To disregard and stomp on my worth 
and diminish my view of beauty 
to make my view of self microscopic 
without me even realizing it 

I allowed this. 
for very long. 
far too long. 
Its still not all gone....
But, I have found my truth 
& my view of self. 


So now I ask myself different questions....
Who the hell are you talking to? 
Why are you talking to yourself this way?
Why are you treating your beautiful soul and body this way? 
Why are you taking another humans perceptions and condescending words as your own?
Do you not see your worth woman? 
Where is your truth?

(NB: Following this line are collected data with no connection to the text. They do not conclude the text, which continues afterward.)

(** * DynamoDbRepository

    A shallow embedding of [src/dynamoDB/boto3_repository.py]: a repository
    class bound to one DynamoDB table, with the seven operations
    [insert_many], [insert], [find_by_id], [update], [find_all], [delete]
    and [search].

    The definitions come first.
    - The data the Python code handles: attribute values, items ([Dict]),
      boto3 condition objects, the keyword arguments of each table call and
      the response dictionaries.
    - The repository methods, written in a small monad that threads the
      table state and a trace of what the method did (the table calls with
      their outcomes and the [logger.error] messages), and that has
      Python's exceptions, [try]/[except ClientError]/[else] and the bare
      [raise].  The methods are written against an interface, [Table], so
      that what they do can be stated for every behaviour of the store.
    - A model of one DynamoDB table with the string partition key ["id"],
      an instance of [Table].
    - Sample data and the vocabulary of the properties.

    The properties follow: first those that hold of the methods on every
    store, then those that hold on the DynamoDB table. *)

From Stdlib Require Import ZArith String.
From stdpp Require Import gmap strings list fin_maps.

Set Warnings "-register-all".
Local Open Scope Z_scope.

(** ** Attribute values and items *)

(** What an item holds under a field name: the value kinds boto3's
    serializer accepts. *)
Inductive value : Type :=
  | VNull
  | VBool (b : bool)
  | VNum (n : Z)
  | VStr (s : string)
  | VBin (b : list Byte.byte)
  | VList (l : list value)
  | VMap (m : gmap string value).

Global Instance byte_eq_dec : EqDecision Byte.byte := Byte.byte_eq_dec.

Global Instance value_eq_dec : EqDecision value.
Proof.
  refine (fix go (x y : value) {struct x} : Decision (x = y) :=
    match x, y with
    | VNull, VNull => left _
    | VBool a, VBool b => cast_if (decide (a = b))
    | VNum a, VNum b => cast_if (decide (a = b))
    | VStr a, VStr b => cast_if (decide (a = b))
    | VBin a, VBin b => cast_if (decide (a = b))
    | VList a, VList b => cast_if (@decide (a = b) (@list_eq_dec _ go a b))
    | VMap a, VMap b =>
        cast_if (@decide (a = b) (@gmap_eq_dec _ _ _ _ go a b))
    | _, _ => right _
    end); clear go; abstract congruence.
Defined.

(** A Python [dict] with string keys: an item, a key ([{'id': item_id}]),
    the [Attributes] of an update. *)
Abbreviation Dict := (gmap string value).

(** Truth value of a dictionary in [if d:]: false exactly when empty. *)
Definition dict_truthy (d : Dict) : bool := negb (bool_decide (d = ∅)).

(** Truth value of [response.get(k, None)]: [None] and the empty
    dictionary are false. *)
Definition truthy (o : option Dict) : bool :=
  match o with
  | None => false
  | Some d => dict_truthy d
  end.

(** The line feed of ["{msg}\n{error_code}:{error_msg}"]. *)
Definition nl : string := String (Ascii.ascii_of_nat 10) EmptyString.

(** [needle in hay] on Python strings. *)
Fixpoint str_contains (needle hay : string) : bool :=
  String.prefix needle hay ||
  match hay with
  | EmptyString => false
  | String _ rest => str_contains needle rest
  end.

(** ** boto3.dynamodb.conditions *)

Module conditions.

Inductive AttributeBase : Type :=
  | Attr (name : string).

Definition attr_name (a : AttributeBase) : string :=
  match a with Attr n => n end.

Inductive ConditionBase : Type :=
  | AttributeExists (a : AttributeBase)
  | AttributeNotExists (a : AttributeBase)
  | Equals (a : AttributeBase) (v : value)
  | Contains (a : AttributeBase) (v : value)
  | And (c1 c2 : ConditionBase)
  | Or (c1 c2 : ConditionBase)
  | Not (c : ConditionBase).

(** [Attr(name).exists()] and [Attr(name).contains(value)]. *)
Definition exists_ (a : AttributeBase) : ConditionBase := AttributeExists a.
Definition contains (a : AttributeBase) (v : value) : ConditionBase :=
  Contains a v.

Global Instance AttributeBase_eq_dec : EqDecision AttributeBase.
Proof. solve_decision. Defined.

Global Instance ConditionBase_eq_dec : EqDecision ConditionBase.
Proof. solve_decision. Defined.

(** What the store computes for a condition on the attributes of an item
    (an absent item has no attribute).  [contains] is a substring test on
    a string attribute and a membership test on a list attribute. *)
Fixpoint holds (c : ConditionBase) (item : Dict) : bool :=
  match c with
  | AttributeExists a => bool_decide (is_Some (item !! attr_name a))
  | AttributeNotExists a => bool_decide (item !! attr_name a = None)
  | Equals a v => bool_decide (item !! attr_name a = Some v)
  | Contains a v =>
      match item !! attr_name a, v with
      | Some (VStr s), VStr sub => str_contains sub s
      | Some (VList l), _ => bool_decide (v ∈ l)
      | _, _ => false
      end
  | And c1 c2 => holds c1 item && holds c2 item
  | Or c1 c2 => holds c1 item || holds c2 item
  | Not c' => negb (holds c' item)
  end.

End conditions.
Import conditions.

(** ** Table calls and their responses *)

(** [scan_args]: ["Limit"] is always there, ["ExclusiveStartKey"] only once
    it has been assigned. *)
Record ScanArgs : Type := MkScanArgs {
  Limit : Z;
  ExclusiveStartKey : option Dict;
}.

(** The calls the repository makes on [self.table], with their keyword
    arguments.  [BatchWriter data] stands for the whole block
    [with self.table.batch_writer() as writer: for item in data:
    writer.put_item(Item=item)]: boto3's writer receives the items of
    [data] in order and does the buffering, chunking and resending.  It is
    the run of the block, not one request to the service: the writer sends
    none for an empty list and one for every 25 items. *)
Inductive Request : Type :=
  | PutItem (Item : Dict)
  | BatchWriter (data : list Dict)
  | GetItem (Key : Dict)
  | UpdateItem (Key : Dict) (UpdateExpression : string)
      (ExpressionAttributeNames : gmap string string)
      (ExpressionAttributeValues : Dict)
      (ConditionExpression : ConditionBase) (ReturnValues : string)
  | Scan (scan_args : ScanArgs)
  | DeleteItem (Key : Dict)
  | Query (KeyConditionExpression : option ConditionBase)
      (FilterExpression : option ConditionBase).

(** A response dictionary: each key may be missing. *)
Record Response : Type := MkResponse {
  Item : option Dict;
  Attributes : option Dict;
  Items : option (list Dict);
  LastEvaluatedKey : option Dict;
}.

Definition empty_response : Response :=
  {| Item := None; Attributes := None; Items := None;
     LastEvaluatedKey := None |}.

(** ** Exceptions and outcomes *)

(** [ClientError] is botocore's, with [err.response['Error']['Code']] and
    [err.response['Error']['Message']].  [OtherError] is any exception that
    is not a [ClientError] (a botocore connection error, a parameter
    validation error raised before the request is sent). *)
Inductive exn : Type :=
  | ClientError (Code Message : string)
  | RuntimeError (msg : string)
  | KeyError (key : string)
  | OtherError (name : string).

Inductive outcome (A : Type) : Type :=
  | Returned (a : A)
  | Raised (e : exn).
Arguments Returned {A} a.
Arguments Raised {A} e.

Global Instance exn_eq_dec : EqDecision exn.
Proof. solve_decision. Defined.

(** What a method did, in order: a call on the table with what it answered,
    or a message given to [logger.error]. *)
Inductive event : Type :=
  | Called (r : Request) (o : outcome Response)
  | Logged (msg : string).

Record world (S : Type) : Type := MkWorld {
  store : S;
  trace : list event;
}.
Arguments MkWorld {S} store trace.
Arguments store {S} w.
Arguments trace {S} w.

(** The table resource: how the store answers a call and what state it is
    left in. *)
Class Table (S : Type) : Type := {
  execute : Request → S → outcome Response * S;
}.

(** How Python formats an item inside an f-string ([f"({item})"]). *)
Class Format : Type := {
  format_dict : Dict → string;
}.

(** ** The monad of the methods *)

(** A computation runs in a dynamic context, the exception the caller is
    handling when it makes the call ([None] outside every [except] block),
    which is what a bare [raise] raises again; it transforms the world and
    returns a value or raises. *)
Definition M (S A : Type) : Type :=
  option exn → world S → outcome A * world S.

Section Monad.
Context {S : Type} `{!Table S}.

Definition ret {A} (a : A) : M S A := λ _ w, (Returned a, w).

Definition bind {A B} (m : M S A) (k : A → M S B) : M S B :=
  λ h w,
    match m h w with
    | (Returned a, w') => k a h w'
    | (Raised e, w') => (Raised e, w')
    end.

(** [raise e]. *)
Definition raise {A} (e : exn) : M S A := λ _ w, (Raised e, w).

THIS is not YOUR truth. 
YOU ARE WORTHY. 
Accept and Love yourself WOMAN. 
Yes, You allowed those
 thoughts and shouts, manipulations and lies
 of another being to...
creep into your mind, heart & soul
but you have the ability to also, 
redirect them....
POWERFUL. 

Ask yourself
"Are these thoughts mine or theirs?"
"Does this empower my soul?"
"Do these thoughts Celebrate Myself 
& the Woman I am 
& the body I have been gifted?" 
"What do I LOVE about myself?"
What can I re learn to Love about myself?
How can I speak sweetly to myself today?
How am I gifted?
What do I find mesmerizing about myself? 
How Can I love myself today? 
Intentionally. 

Say to Yourself:
I am WORTHY
I am BEAUTIFUL
I am POWERFUL 
I am ME. 
& I CHOOSE TO LOVE MYSELF. 

Pull out that mirror
speak sweetly to yourself
re touch and re learn your body in a way that you can feel empowered by it
Choose what beauty means to you
SEE yourself. 
Silence the Words, Critisicms, and Judgements of those who try to define the woman you are 
Choose what are your thoughts, 
instead of the thoughts of others
Take those nasty words and criticisms of others 
and while your in the bathroom
THROW THEM AWAY. 
flush them for all I care. 
They don't define you or serve you 

You deserve to see yourself just as beautiful 
as your loved ones do 
as the rest of the world does 
as those who share space with you see 
AS YOU ARE. 

& Next 

WHIP OUT THAT OUTFIT YOU HAVE BEEN HESITANT TO WEAR
& or go back and buy it if you left it behind

AND ROCK IT. 

I see you. 
Your beautiful. 

I feel your pain in this journey
I am walking it with you. 
Be gentle with the process
It'll be worth it, love. 

Love yourself enough to see your worthiness. 
in every aspect of your life. 

I see you, now choose to see yourself.